# Routing material between the fence and bit



## mpbc48 (Sep 17, 2010)

Hello all,

I was making stair nose and couldn't figure out how to do it another way.

My first concern was making sure the material would have sufficient support while making multiple passes. I figured that the fence would be the only consistent support to avoid wobble or collapse as I removed more and more material.

On my first attempt, I shot a projectile across the shop and through my 4mil plastic tent. (Glad no one was in the way.)










A closeup shows small fragments of wood embedded in the plastic.










Then on through a, fortunately, open door of my storage cabinet.










And ultimately through the back wall of the cabinet and bounced off the basement wall and back next to my router table.










Something I was doing was clearly wrong, and I found out at here, that what I was attempting was called "climb" routing. 

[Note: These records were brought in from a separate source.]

(** * jiddra: a reader for block-structured buffer files

    Shallow embedding of [jiddra.py] (class [LocalBufferFile]) and the
    properties of its header, parameter-table and block decoding.

    Modelling conventions.
    - The file named by [db_file] is modelled by its content, a list of
      bytes; the file is assumed to exist and not to change between the
      calls (every method re-opens it).
    - A binary file object ([open(path, 'rb')]) is a position in that
      content.  [f.seek] and [f.read] are modelled after CPython's
      buffered reader: a negative seek target raises [OSError], a read
      length below -1 raises [ValueError], a read length of -1 reads up
      to the end of the file, and a read past the end returns fewer
      bytes (possibly none).
    - Limits of the platform are not modelled: a read never runs out of
      memory, and a seek to a non-negative offset succeeds (the real one
      raises above the largest offset of the file system).
    - Python integers are unbounded: [Z].
    - Exceptions are values of [exn]; a computation returns [Ok v] or
      [Raise e].
    - [print] calls of [info] are not modelled, except for the number
      printed last, which is the value [info] returns here; the lines
      printed are given apart, by [info_report] and [info_stdout]. *)

From Stdlib Require Import ZArith List Lia Bool.
From Stdlib Require Strings.String.
From Stdlib Require DecimalString HexadecimalString.
From Stdlib Require Import Strings.Byte.
Import ListNotations String.StringSyntax.
Open Scope string_scope.
Open Scope Z_scope.

Abbreviation string := String.string.

(** ** Bytes and Python values *)

Definition bytes := list byte.

(** A Python [str]: a sequence of Unicode code points. *)
Definition str := list Z.

Definition byte_to_Z (b : byte) : Z := Z.of_N (Byte.to_N b).
(** * Onboarding flow engine of lunaxcode-admin

    Shallow embedding of [app/services/onboarding_services.py] (the step
    catalog, progress tracker, analytics aggregator and flow orchestrator),
    together with the parts of [app/services/postgres_base.py] and the
    schemas of [app/models] that decide what a row looks like after an
    update.

    Modelling conventions.
    - Timestamps are whole seconds ([Z]); every [datetime.utcnow()] inside one
      service call reads the same clock value [now].
    - Database tables are lists of rows in insertion order; a query
      [ORDER BY step_number] is a stable sort on [step_number].
    - [scalar_one_or_none] yields [None], one row, or raises when several
      rows match.
    - [PostgresBaseService.update] applies the update schema with
      [exclude_unset=True, exclude_none=True]: a field whose new value is
      [None] is left as it was.  The ORM emits an UPDATE only when some
      column changes value, so [updated_at] ([onupdate=func.now()]) moves
      to [now] only then.
    - Every [update]/[create] commits, so writes done before an exception are
      kept: the monad threads the store through errors.
    - The step queries filtered on the service type use
      [service_types.contains([value])] on a plain [sqlalchemy.JSON] column;
      SQLAlchemy renders it as [LIKE], for which PostgreSQL has no [json]
      operator, so executing such a query raises [ProgrammingError] whatever
      the tables hold. *)

From Stdlib Require Import List ZArith String Bool Lia Permutation Sorted.
Import ListNotations.

Open Scope Z_scope.

(** ** Enumerations ([app/models/database.py]) *)

Module ServiceType.
Inductive t := LANDING_PAGE | WEB_APP | MOBILE_APP.
(** [ServiceType.value] *)
Definition value (s : t) : string :=
  match s with
  | LANDING_PAGE => "landing_page"
  | WEB_APP => "web_app"
  | MOBILE_APP => "mobile_app"
  end.
End ServiceType.

Module StepName.
Inductive t :=
  SERVICE_SELECTION | BASIC_INFO | SERVICE_REQUIREMENTS | REVIEW | CONFIRMATION.
Definition eqb (a b : t) : bool :=
  match a, b with
  | SERVICE_SELECTION, SERVICE_SELECTION | BASIC_INFO, BASIC_INFO
  | SERVICE_REQUIREMENTS, SERVICE_REQUIREMENTS | REVIEW, REVIEW
  | CONFIRMATION, CONFIRMATION => true
  | _, _ => false
  end.
End StepName.

Module StepStatus.
Inductive t := PENDING | IN_PROGRESS | COMPLETED | SKIPPED | ERROR.
Definition eqb (a b : t) : bool :=
  match a, b with
  | PENDING, PENDING | IN_PROGRESS, IN_PROGRESS | COMPLETED, COMPLETED
  | SKIPPED, SKIPPED | ERROR, ERROR => true
  | _, _ => false
  end.
End StepStatus.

So I figured I would route left to right to avoid that disaster again. It worked, but I have to believe there is a better way to accomplish what I wanted.

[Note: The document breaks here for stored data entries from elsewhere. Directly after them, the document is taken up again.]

(** caching: one call of the API within the TTL, a second after it. *)
Example admin_answer_cached_for_ttl :
  let admin : Telegram.t :=
    fun _ _ => Telegram.Resolved
                 (Some {| Telegram.status := "administrator" |}) in
  let first := isAdmin admin 0 0 (JsValue.of_Z (-100123)) (JsValue.of_Z 456)
                 JsMap.empty in
  answer first = true
  /\ calls first = [(-100123, 456)%Z]
  /\ calls (isAdmin admin 1000 1000 (JsValue.of_Z (-100123))
              (JsValue.of_Z 456) (cache first)) = []
  /\ calls (isAdmin admin 300001 300001 (JsValue.of_Z (-100123))
              (JsValue.of_Z 456) (cache first)) = [(-100123, 456)%Z].
Proof. vm_compute. auto. Qed.

(** settings: stores and retrieves [MAIN_GROUP_ID]. *)
Example setting_round_trip :
  fst (bind (setSetting "MAIN_GROUP_ID" "-100123456")
         (fun _ => getSetting "MAIN_GROUP_ID") initialize)
  = Ok (Some "-100123456").
Proof. vm_compute. reflexivity. Qed.

(** [resetUser]: clears introduced status, timestamp, and message id. *)
Example reset_clears_introduction :
  users (snd (resetUser 300 1 introduced_db)) !! 1%Z
  = Some {| user_id := 1; username := Some "alice";
            first_name := Some "Alice"; introduced := 0;
            introduced_at := None; joined_at := Some 100%Z;
            intro_msg_id := None; updated_at := Some 300%Z |}.
Proof. vm_compute. reflexivity. Qed.
End SuiteChecks.

(** ** More about [CooldownMap]: capacity, purge, independent keys *)

Module CooldownMapExtra.
Import JsMap JsMapFacts CooldownMap CooldownMapFacts.
Section Extra.
Context {K : Type} `{EqDecision K}.
Implicit Types (self : CooldownMap.t K) (m : JsMap.t K Entry) (key : K).
Implicit Types (now later max : Z) (val : Entry).

Lemma run_touches (touches : list (Z * K)) : forall self,
  run (map (fun p => OpTouch p.1 p.2) touches) self
  = fold_left (fun s p => touch p.1 p.2 s) touches self.
Proof.
  induction touches as [|[now key] touches IH]; intros self; [done|].
  apply IH.
Qed.

(** X1: a cache with a positive [maxSize] that is written by [touch] only
    never holds more than [maxSize] entries, whatever the keys and the
    times of the calls. *)
Theorem touch_only_cache_bounded (touches : list (Z * K)) self :
  0 < _maxSize self ->
  size self <= _maxSize self ->
  size (run (map (fun p => OpTouch p.1 p.2) touches) self) <= _maxSize self.
Proof.
  intros Hpos Hle. rewrite run_touches. revert self Hpos Hle.
  induction touches as [|[now key] touches IH]; intros self Hpos Hle; [done|].
  simpl. change (_maxSize self) with (_maxSize (touch now key self)).
  apply IH; [done|].
  change (_maxSize (touch now key self)) with (_maxSize self).
  by apply size_touch_le.
Qed.

(** X2: [touch] of a key that is not in a full cache removes the entry
    that was inserted first, leaves the others in their order, puts the
    new key last, and the cache is full as before. *)
Theorem touch_full_cache_evicts_first now key self k0 v0 rest :
  wf self ->
  0 < _maxSize self ->
  size self = _maxSize self ->
  _map self = (k0, v0) :: rest ->
  key ∉ JsMap.keys (_map self) ->
  _map (touch now key self) = rest ++ [(key, Timestamp now)]
  /\ size (touch now key self) = _maxSize self
  /\ JsMap.get k0 (_map (touch now key self)) = None
  /\ (forall k, k <> k0 -> k <> key ->
        JsMap.get k (_map (touch now key self)) = JsMap.get k (_map self)).
Proof.
  intros Hwf Hpos Hsize Hm Hnew.
  destruct (touch_evicts_oldest now key self k0 v0 rest Hwf Hpos Hsize Hm Hnew)
    as (Hmap & Hsz & Hgone).
  split_and!; try done.
  intros k Hk0 Hkey. rewrite Hmap, Hm.
  rewrite Hm in Hnew. simpl in Hnew.
  apply not_elem_of_cons in Hnew as [_ Hnew].
  rewrite <- (set_new key (Timestamp now) rest) by done.
  rewrite get_set_ne by done. simpl. by rewrite decide_False.
Qed.

(** Below capacity, or with no capacity set ([maxSize = 0]), [touch]
    evicts nothing: every other key keeps its entry, and the size grows
    by one exactly when the key is new. *)
Theorem touch_below_capacity_keeps_all now key self :
  _maxSize self = 0 \/ size self < _maxSize self ->
  (forall k, k <> key ->
     JsMap.get k (_map (touch now key self)) = JsMap.get k (_map self))
  /\ size (touch now key self)
     = if JsMap.has key (_map self) then size self else size self + 1.
Proof.
  intros Hroom. unfold touch, size in *.
  assert (Hno : negb (_maxSize self =? 0)
                && (_maxSize self <=? JsMap.size (_map self)) = false).
  { destruct Hroom as [->|Hlt]; [done|].
    apply andb_false_iff. right. apply Z.leb_gt. lia. }
  rewrite Hno. simpl. split.
  - intros k Hk. by apply get_set_ne.
  - apply size_set.
Qed.

Lemma get_purge now key self :
  wf self ->
  JsMap.get key (_map (_purge now self))
  = match JsMap.get key (_map self) with
    | Some val => if _windowMs self <? now - anchor val then None else Some val
    | None => None
    end.
Proof.
  intros Hwf. rewrite purge_filter by done.
  rewrite (get_filter (fun v => negb (_windowMs self <? now - anchor v)))
    by done.
  destruct (JsMap.get key (_map self)) as [v|]; [|done].
  by destruct (_ <? _).
Qed.

Lemma purge_with_map now self :
  wf self ->
  _purge now self
  = with_map
      (List.filter (fun kv => negb (_windowMs self <? now - anchor kv.2))
         (_map self)) self.
Proof.
  intros Hwf. pose proof (purge_filter now self Hwf) as Hf.
  unfold _purge in *. simpl in Hf. by rewrite Hf.
Qed.

Lemma hides_purge now self :
  wf self -> _maxSize self = 0 ->
  CooldownMapUse.hides now (_purge now self) self.
Proof.
  intros Hwf Hmax. unfold CooldownMapUse.hides. split_and!; try done.
  - by apply wf_purge.
  - intros key. rewrite get_purge by done.
    destruct (JsMap.get key (_map self)) as [val|]; [|by left].
    destruct (_windowMs self <? now - anchor val) eqn:Hover; [|by left].
    apply Z.ltb_lt in Hover. right. split; [done|]. by exists val.
Qed.

Lemma touch_unbounded now key self :
  _maxSize self = 0 ->
  touch now key self
  = with_map (JsMap.set key (Timestamp now) (_map self)) self.
Proof. intros Hmax. unfold touch. by rewrite Hmax. Qed.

The next photos show the completed results, but I would like advice on a better method that what I used.


















Thanks,
Mike


----------



## Cherryville Chuck (Sep 28, 2010)

The first thing I would do is check your router armature and the bit you were using to see if they are bent. I would surprised if one or the other is not after seeing how much force the ejected piece had. You have already realized that your 1st mistake was feed direction. Your second mistake was "capturing" the piece between the bit and the fence. There is no give that way. There is also nothing to stop the piece from diving into the bit which will ruin it. Personally, I would have done the rabbets on my jointer, does a much better job and faster. But this is a router forum so in that context, I would have done the shorter rabbet first. Then I would have taken a small portion off of the second rabbet leaving enough wood on the piece to keep it stable. Then I would have cut a strip of wood the thickness of the piece you cut off the first rabbet and used it to keep the piece stable while I finished the second rabbet. Last, I would have flipped the piece over and done the bullnose. You could put a drop of glue at either end of the support strip to keep it in place while you are finishing the 2nd rabbet.
There was a post about a month ago from someone who had tried to rout something in a way that he knew wasn't safe and he injured his hand badly in the process. After he got hurt he rethought his job and came up with a safe way to do it. If what you are doing seems like a bad idea, then it usually IS a bad idea. If you can't figure it out, ask for help. I have offered one way, there are probably more coming.
By the way, you made some really nice looking stair nosings.


----------



## kp91 (Sep 10, 2004)

It is not advisable to feed your stock between the fence and the cutter, as you found out. If I had to make your profile, I would start with stock longer than I needed. I would then plow the middle step out first using a straight cutter. This would give you support on both sides so it wouldn't rock or wobble.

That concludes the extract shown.